Comparison of theory and experiment: Landau-Zener transition probability for single qubits in a Leda chip

Related to the previous post: here is a new article describing observed probabilities for transitioning out of the ground state for single qubits in a 28-qubit chip designed for AQC. They match beautifully with the predictions for LZ transitions of a quantum mechanical two-level system in the presence of environments.

Landau-Zener Transitions in an Adiabatic Quantum Computer

We report an experimental measurement of Landau-Zener transitions on an individual flux qubit within a multi-qubit superconducting chip designed for adiabatic quantum computation. The method used isolates a single qubit, tunes its tunneling amplitude $\Delta$ into the limit where $\Delta$ is much less than both the temperature T and the decoherence-induced energy level broadening, and forces it to undergo a Landau-Zener transition.

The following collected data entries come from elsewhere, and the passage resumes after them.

(** * Tempo Strike: the gameplay core

    A shallow embedding of the simulation core of the rhythm game:
    the score handlers of [App.tsx], the hand-signal conditioner of
    [hooks/useMediaPipe] and the per-frame spawn/judge loop of
    [components/GameScene], together with the properties they are
    expected to satisfy.

    Numbers.  Score, combo, multiplier and health only ever hold integer
    values and are modelled in [Z].  Times, depths and coordinates are
    JavaScript doubles; they are idealised as exact rationals ([Q]), so
    rounding, NaN and infinities are outside the model.  The square root
    used by [THREE.Vector3] is not rational; it is a parameter of every
    definition that needs it.

    State.  The handlers a frame calls only queue state updates; React
    applies them together at the next render.  Every hook takes its own
    updates in the order they were queued, and an updater function runs
    at that render, so a [setMultiplier] called from inside the
    [setCombo] updater lands behind the [setMultiplier] calls the
    handlers made themselves ([applyFrame]).

    Objects.  The note objects of the chart are shared between the chart
    array and the list of active notes and are mutated in place.  The
    chart is the store ([notesState]); the active list holds references,
    that is indices into the chart. *)

From Stdlib Require Import ZArith QArith Qminmax Qabs Lqa String.
From stdpp Require Import base list pretty sorting.

(** ** Comparisons on rationals *)

Definition Qlt_bool (a b : Q) : bool := negb (Qle_bool b a).

(** A rational square root, exact on squares; it is only used to run
    the definitions on concrete inputs. *)
Definition sqrtQ (q : Q) : Q :=
  Z.sqrt (Qnum q * Zpos (Qden q)) # Qden q.

(** ** types.ts *)

Inductive GameStatus := LOADING | IDLE | PLAYING | GAME_OVER | VICTORY.

(** [HandType = 'left' | 'right'] *)
Inductive HandType := HandLeft | HandRight.

Inductive CutDirection := UP | DOWN | LEFT | RIGHT | ANY.

Record NoteData := {
  id : string;
  time : Q;              (* when the note should reach the player *)
  lineIndex : nat;       (* 0-3, horizontal position *)
  lineLayer : nat;       (* 0-2, vertical position *)
  type : HandType;
  cutDirection : CutDirection;
  hit : bool;            (* [hit?: boolean]; absent counts as false *)
  missed : bool;
  hitTime : option Q
}.

Definition set_missed (n : NoteData) : NoteData :=
  {| id := id n; time := time n; lineIndex := lineIndex n;
     lineLayer := lineLayer n; type := type n;
     cutDirection := cutDirection n;
     hit := hit n; missed := true; hitTime := hitTime n |}.

Definition set_hit (t : Q) (n : NoteData) : NoteData :=
  {| id := id n; time := time n; lineIndex := lineIndex n;
     lineLayer := lineLayer n; type := type n;
     cutDirection := cutDirection n;
     hit := true; missed := missed n; hitTime := Some t |}.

We find that the behavior of the qubit agrees to a high degree of accuracy with theoretical predictions for Landau-Zener transition probabilities for a double-well quantum system coupled to 1/f magnetic flux noise.

Here is the last figure in the paper.

Update: Now posted to arxiv at http://arxiv.org/abs/0807.0797 .

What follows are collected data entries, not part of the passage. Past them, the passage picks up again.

(** * Billing reconciliation: the calculation service and the update handler

    Shallow embedding of [services/calculationService.ts] ([cleanCnpj],
    [calculateBill], [reconcileData]), of the types of [types.ts] and of the
    [handleUpdate] state transformer of [App.tsx].

    Modelling choices.
    - A JavaScript [number] is modelled twice.  In the main development it
      is an exact rational ([Q]): [NaN], the infinities and binary rounding
      are outside that model, which carries the structural properties and
      the ones about order and sign.  In [Module Binary64] it is an IEEE 754
      binary64 value (Rocq's primitive [float]), with the rounded
      operations, the signed zeros, the infinities and [NaN] of the
      program; the equations of the pricing formulas are stated there.
    - A JavaScript string is a [string] of bytes.  Every byte of a character
      outside ASCII is itself outside ['0'..'9'], so removing the non-digit
      bytes and removing the non-digit characters give the same text.
    - [Map<string, PricingRule>] is a [gmap string PricingRule].
    - Template literals print numbers with the runtime's number-to-string
      conversion, which the development takes as a parameter (the class
      [NumberToString]). *)

From Stdlib Require Import Floats.
From Stdlib Require Import QArith Lqa String Ascii List Permutation.
From stdpp Require Import gmap strings list fin_maps pretty.

Local Open Scope string_scope.

(** ** types.ts *)

Record SocData := mkSocData {
  soc_cnpj : string;
  companyName : string;
  activeEmployees : Q
}.

(** [model] is declared [PricingModel]; at run time it holds whatever text
    the pricing row carried, and the [default] of the [switch] is there for
    the other strings. *)
Record PricingRule := mkPricingRule {
  rule_cnpj : string;
  model : string;
  basePrice : Q;
  includedEmployees : option Q;
  excessPrice : option Q;
  minEmployees : option Q
}.

Inductive Status := READY | MISSING_RULE | MISSING_SOC.

Record BillingResult := mkBillingResult {
  socData : SocData;
  pricingRule : option PricingRule;
  calculatedAmount : Q;
  details : string;
  status : Status
}.

(** The members of [enum PricingModel]: each is its own name as a string. *)
Module PricingModel.
Definition TIERED : string := "TIERED".
Definition PER_HEAD_MIN : string := "PER_HEAD_MIN".
Definition FLAT : string := "FLAT".
End PricingModel.

(** ** JavaScript primitives used by the service *)

(** The character class [\d]: the ten ASCII digits. *)
Definition is_digit (c : ascii) : bool :=
  let n := N_of_ascii c in ((48 <=? n) && (n <=? 57))%N.

(** [s.replace(/[cls]/g, by)] for a one-character class [cls]: every
    character of the class is replaced, the others are copied. *)
Fixpoint replace_class (cls : ascii -> bool) (by_ : string) (s : string) : string :=
  match s with
  | EmptyString => EmptyString
  | String c rest =>
      if cls c then by_ ++ replace_class cls by_ rest
      else String c (replace_class cls by_ rest)
  end.

(** [x || 0] on an optional number: [undefined] and [0] are falsy. *)
Definition or_zero (x : option Q) : Q :=
  match x with
  | Some q => if Qeq_bool q 0 then 0%Q else q
  | None => 0%Q
  end.

(** [Math.max(a, b)]. *)
Definition Math_max (a b : Q) : Q := if Qle_bool a b then b else a.

(** ** calculationService.ts *)

Definition cleanCnpj (cnpj : string) : string :=
  replace_class (fun c => negb (is_digit c)) "" cnpj.

(** ** Specification-side vocabulary *)

(** The record with its count replaced: [{ ...soc, activeEmployees: n }]. *)
Definition with_active (n : Q) (soc : SocData) : SocData :=
  {| soc_cnpj := soc_cnpj soc; companyName := companyName soc; activeEmployees := n |}.

(** The normalized identifiers of a rule and of a record. *)
Definition rule_key (r : PricingRule) : string := cleanCnpj (rule_cnpj r).
Definition soc_key (soc : SocData) : string := cleanCnpj (soc_cnpj soc).

(** [r] is the last rule of the list whose normalized identifier is [k]. *)
Definition last_with_key (k : string) (rulesList : list PricingRule)
  (r : PricingRule) : Prop :=
  exists before after,
    rulesList = (before ++ r :: after)%list /\
    rule_key r = k /\
    forall r', In r' after -> rule_key r' <> k.



(** The held rule of a result has the normalized identifier of its record. *)
Definition rule_matches (item : BillingResult) : Prop :=
  forall r, pricingRule item = Some r -> rule_key r = soc_key (socData item).

(** The runtime's conversion of a number to text inside a template literal. *)
Class NumberToString := number_to_string : Q -> string.

Section Service.

Context {printer : NumberToString}.

Local Open Scope Q_scope.

Definition calculateBill (soc : SocData) (rule : option PricingRule) : BillingResult :=
  match rule with
  | None =>
      {| socData := soc;
         pricingRule := None;
         calculatedAmount := 0;
         details := "Regra de contrato não encontrada";
         status := MISSING_RULE |}
  | Some rule =>
      let '(amount, text) :=
        if String.eqb (model rule) PricingModel.TIERED then
          let included := or_zero (includedEmployees rule) in
          let excessRate := or_zero (excessPrice rule) in
          if Qle_bool (activeEmployees soc) included then
            (basePrice rule,
             "Fixo (Até " ++ number_to_string included ++ " func.)")
          else
            let excessCount := activeEmployees soc - included in
            let excessTotal := excessCount * excessRate in
            (basePrice rule + excessTotal,
             "Base R$" ++ number_to_string (basePrice rule) ++ " + (" ++
             number_to_string excessCount ++ " extras x R$" ++
             number_to_string excessRate ++ ")")
        else if String.eqb (model rule) PricingModel.PER_HEAD_MIN then
          let min := or_zero (minEmployees rule) in
          let rate := basePrice rule in
          let billableCount := Math_max (activeEmployees soc) min in
          (billableCount * rate,
           number_to_string billableCount ++ " faturados x R$" ++
           number_to_string rate ++ " (Mínimo: " ++ number_to_string min ++ ")")
        else if String.eqb (model rule) PricingModel.FLAT then
          (basePrice rule, "Valor fixo mensal")
        else
          (0, "Modelo desconhecido")
      in
      {| socData := soc;
         pricingRule := Some rule;
         calculatedAmount := amount;
         details := text;
         status := READY |}
  end.

(** The lookup table of [reconcileData]: [rulesList.forEach(r => rulesMap.set(...))]. *)
Definition rulesMap (rulesList : list PricingRule) : gmap string PricingRule :=
  foldl (fun m r => <[cleanCnpj (rule_cnpj r) := r]> m) ∅ rulesList.

(** [socList.forEach(soc => results.push(...))], starting from [[]]. *)
Definition reconcileData (socList : list SocData) (rulesList : list PricingRule)
  : list BillingResult :=
  let rules := rulesMap rulesList in
  foldl (fun results soc =>
           let cleanId := cleanCnpj (soc_cnpj soc) in
           let rule := rules !! cleanId in
           (results ++ [calculateBill soc rule])%list)
        [] socList.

12 thoughts on “Comparison of theory and experiment: Landau-Zener transition probability for single qubits in a Leda chip

  1. Is the difference between the coherent and incoherent regimes just the relative sizes of your Delta parameter and the width of your macroscopic resonant tunneling peaks?

  2. MS: yes, when Delta > W the energy gap between ground and first excited states is bigger than all the energy scales in the problem and the system can’t leave the ground state during the evolution from |0> to |1> through the anticrossing.

  3. Hi Geordie,
    if I may ask, are you still OK with your schedule of a 512-qbit QC before the end of the year?

    Also, no need to ask Scott about this topic, I already did🙂

    Matteo

  4. Pingback: Bookmarks about Theory

  5. so would Scott Aaronson now consider this a qubit? … forward to see a 512-qbit or 1024-qbit DWave quantum computer soon!! Regards,. MMM …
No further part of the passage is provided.